**WHAT YOU NEED TO DO**
Return the following from the records below: each line, word for word, starting with the line that contains "Theorem AsVector128_constant_zero_extends" and going on through the line that contains "(DEBUG = true ->", with nothing outside that range.

Dataset entries:
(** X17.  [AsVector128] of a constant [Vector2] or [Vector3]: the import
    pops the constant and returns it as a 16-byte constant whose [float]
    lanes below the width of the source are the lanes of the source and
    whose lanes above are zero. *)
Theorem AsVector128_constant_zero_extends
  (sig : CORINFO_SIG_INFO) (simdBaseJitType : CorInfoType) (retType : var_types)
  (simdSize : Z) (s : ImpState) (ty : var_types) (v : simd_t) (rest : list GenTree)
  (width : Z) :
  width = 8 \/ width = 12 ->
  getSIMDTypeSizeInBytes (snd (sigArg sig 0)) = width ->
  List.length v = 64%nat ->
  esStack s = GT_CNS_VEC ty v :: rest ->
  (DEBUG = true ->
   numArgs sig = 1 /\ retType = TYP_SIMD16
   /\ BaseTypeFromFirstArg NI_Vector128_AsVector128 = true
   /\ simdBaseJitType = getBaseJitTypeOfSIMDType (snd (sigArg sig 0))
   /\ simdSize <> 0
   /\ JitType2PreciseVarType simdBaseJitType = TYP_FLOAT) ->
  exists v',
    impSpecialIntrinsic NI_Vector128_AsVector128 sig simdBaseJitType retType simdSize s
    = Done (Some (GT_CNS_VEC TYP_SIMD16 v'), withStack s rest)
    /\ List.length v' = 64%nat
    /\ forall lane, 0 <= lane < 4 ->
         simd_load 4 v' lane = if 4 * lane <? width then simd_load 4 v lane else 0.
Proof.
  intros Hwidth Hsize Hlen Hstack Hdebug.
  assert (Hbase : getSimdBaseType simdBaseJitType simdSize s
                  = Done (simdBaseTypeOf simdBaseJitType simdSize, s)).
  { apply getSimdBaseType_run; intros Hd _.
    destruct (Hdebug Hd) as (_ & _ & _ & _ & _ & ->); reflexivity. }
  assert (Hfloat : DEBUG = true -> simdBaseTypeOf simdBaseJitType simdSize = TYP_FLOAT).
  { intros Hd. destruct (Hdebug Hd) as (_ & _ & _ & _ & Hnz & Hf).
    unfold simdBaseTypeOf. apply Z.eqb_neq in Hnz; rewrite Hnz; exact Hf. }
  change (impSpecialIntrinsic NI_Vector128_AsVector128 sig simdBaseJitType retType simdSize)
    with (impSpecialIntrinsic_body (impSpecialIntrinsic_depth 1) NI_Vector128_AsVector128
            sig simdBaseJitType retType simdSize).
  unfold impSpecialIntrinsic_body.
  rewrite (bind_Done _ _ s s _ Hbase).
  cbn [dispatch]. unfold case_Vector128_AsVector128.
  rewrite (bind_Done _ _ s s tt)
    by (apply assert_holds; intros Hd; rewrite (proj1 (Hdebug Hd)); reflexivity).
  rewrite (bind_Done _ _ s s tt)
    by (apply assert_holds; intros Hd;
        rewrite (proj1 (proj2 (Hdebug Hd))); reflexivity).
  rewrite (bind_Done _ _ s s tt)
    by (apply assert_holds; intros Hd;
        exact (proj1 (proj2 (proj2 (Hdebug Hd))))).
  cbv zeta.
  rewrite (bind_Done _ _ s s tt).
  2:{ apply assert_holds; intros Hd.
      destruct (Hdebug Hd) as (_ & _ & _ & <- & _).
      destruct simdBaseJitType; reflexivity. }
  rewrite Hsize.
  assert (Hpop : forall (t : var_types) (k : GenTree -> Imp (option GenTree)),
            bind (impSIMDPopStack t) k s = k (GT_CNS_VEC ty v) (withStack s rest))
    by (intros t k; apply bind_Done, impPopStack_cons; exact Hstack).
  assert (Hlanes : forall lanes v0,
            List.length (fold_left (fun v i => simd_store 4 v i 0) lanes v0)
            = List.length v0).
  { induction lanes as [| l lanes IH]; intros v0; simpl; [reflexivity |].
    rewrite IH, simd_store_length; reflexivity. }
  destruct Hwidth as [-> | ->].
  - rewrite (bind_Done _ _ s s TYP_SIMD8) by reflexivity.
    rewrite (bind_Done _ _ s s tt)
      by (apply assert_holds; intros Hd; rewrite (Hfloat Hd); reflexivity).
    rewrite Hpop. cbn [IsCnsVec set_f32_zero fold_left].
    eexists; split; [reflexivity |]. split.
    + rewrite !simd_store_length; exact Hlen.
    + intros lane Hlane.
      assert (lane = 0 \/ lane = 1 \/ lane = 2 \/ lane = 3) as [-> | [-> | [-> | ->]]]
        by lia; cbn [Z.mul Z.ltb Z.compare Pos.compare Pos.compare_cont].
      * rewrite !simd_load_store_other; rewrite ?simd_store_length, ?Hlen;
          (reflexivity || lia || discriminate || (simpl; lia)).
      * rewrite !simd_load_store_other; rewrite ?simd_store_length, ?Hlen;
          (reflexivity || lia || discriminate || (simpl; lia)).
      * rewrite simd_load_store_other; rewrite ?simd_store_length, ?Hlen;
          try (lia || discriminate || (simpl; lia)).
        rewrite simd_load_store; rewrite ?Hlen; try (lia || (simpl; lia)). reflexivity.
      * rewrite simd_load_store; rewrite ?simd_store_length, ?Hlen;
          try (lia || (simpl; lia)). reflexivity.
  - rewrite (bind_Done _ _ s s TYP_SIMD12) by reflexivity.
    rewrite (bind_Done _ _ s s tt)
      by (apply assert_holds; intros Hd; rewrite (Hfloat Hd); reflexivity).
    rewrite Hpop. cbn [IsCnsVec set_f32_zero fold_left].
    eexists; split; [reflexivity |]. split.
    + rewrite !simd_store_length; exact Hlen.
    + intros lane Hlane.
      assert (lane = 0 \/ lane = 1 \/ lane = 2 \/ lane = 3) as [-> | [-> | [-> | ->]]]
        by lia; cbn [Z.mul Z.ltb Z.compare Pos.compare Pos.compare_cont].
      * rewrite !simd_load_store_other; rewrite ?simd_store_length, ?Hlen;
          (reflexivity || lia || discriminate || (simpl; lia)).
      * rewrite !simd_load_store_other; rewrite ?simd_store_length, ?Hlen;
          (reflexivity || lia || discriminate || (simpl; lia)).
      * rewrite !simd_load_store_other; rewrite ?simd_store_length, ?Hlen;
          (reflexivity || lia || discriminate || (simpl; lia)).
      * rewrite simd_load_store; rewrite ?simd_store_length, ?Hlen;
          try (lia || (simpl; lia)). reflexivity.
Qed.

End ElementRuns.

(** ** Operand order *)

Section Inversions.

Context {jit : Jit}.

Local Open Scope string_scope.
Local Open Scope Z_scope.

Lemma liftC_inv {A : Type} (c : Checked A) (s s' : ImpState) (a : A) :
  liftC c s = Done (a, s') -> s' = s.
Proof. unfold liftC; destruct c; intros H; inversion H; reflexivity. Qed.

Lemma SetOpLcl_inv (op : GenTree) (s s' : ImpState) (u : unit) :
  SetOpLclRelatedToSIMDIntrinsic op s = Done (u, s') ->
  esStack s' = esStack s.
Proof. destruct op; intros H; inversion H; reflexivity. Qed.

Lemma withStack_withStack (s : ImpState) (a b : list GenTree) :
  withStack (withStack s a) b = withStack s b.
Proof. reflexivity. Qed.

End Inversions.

**ANSWER**
Theorem AsVector128_constant_zero_extends
  (sig : CORINFO_SIG_INFO) (simdBaseJitType : CorInfoType) (retType : var_types)
  (simdSize : Z) (s : ImpState) (ty : var_types) (v : simd_t) (rest : list GenTree)
  (width : Z) :
  width = 8 \/ width = 12 ->
  getSIMDTypeSizeInBytes (snd (sigArg sig 0)) = width ->
  List.length v = 64%nat ->
  esStack s = GT_CNS_VEC ty v :: rest ->
  (DEBUG = true ->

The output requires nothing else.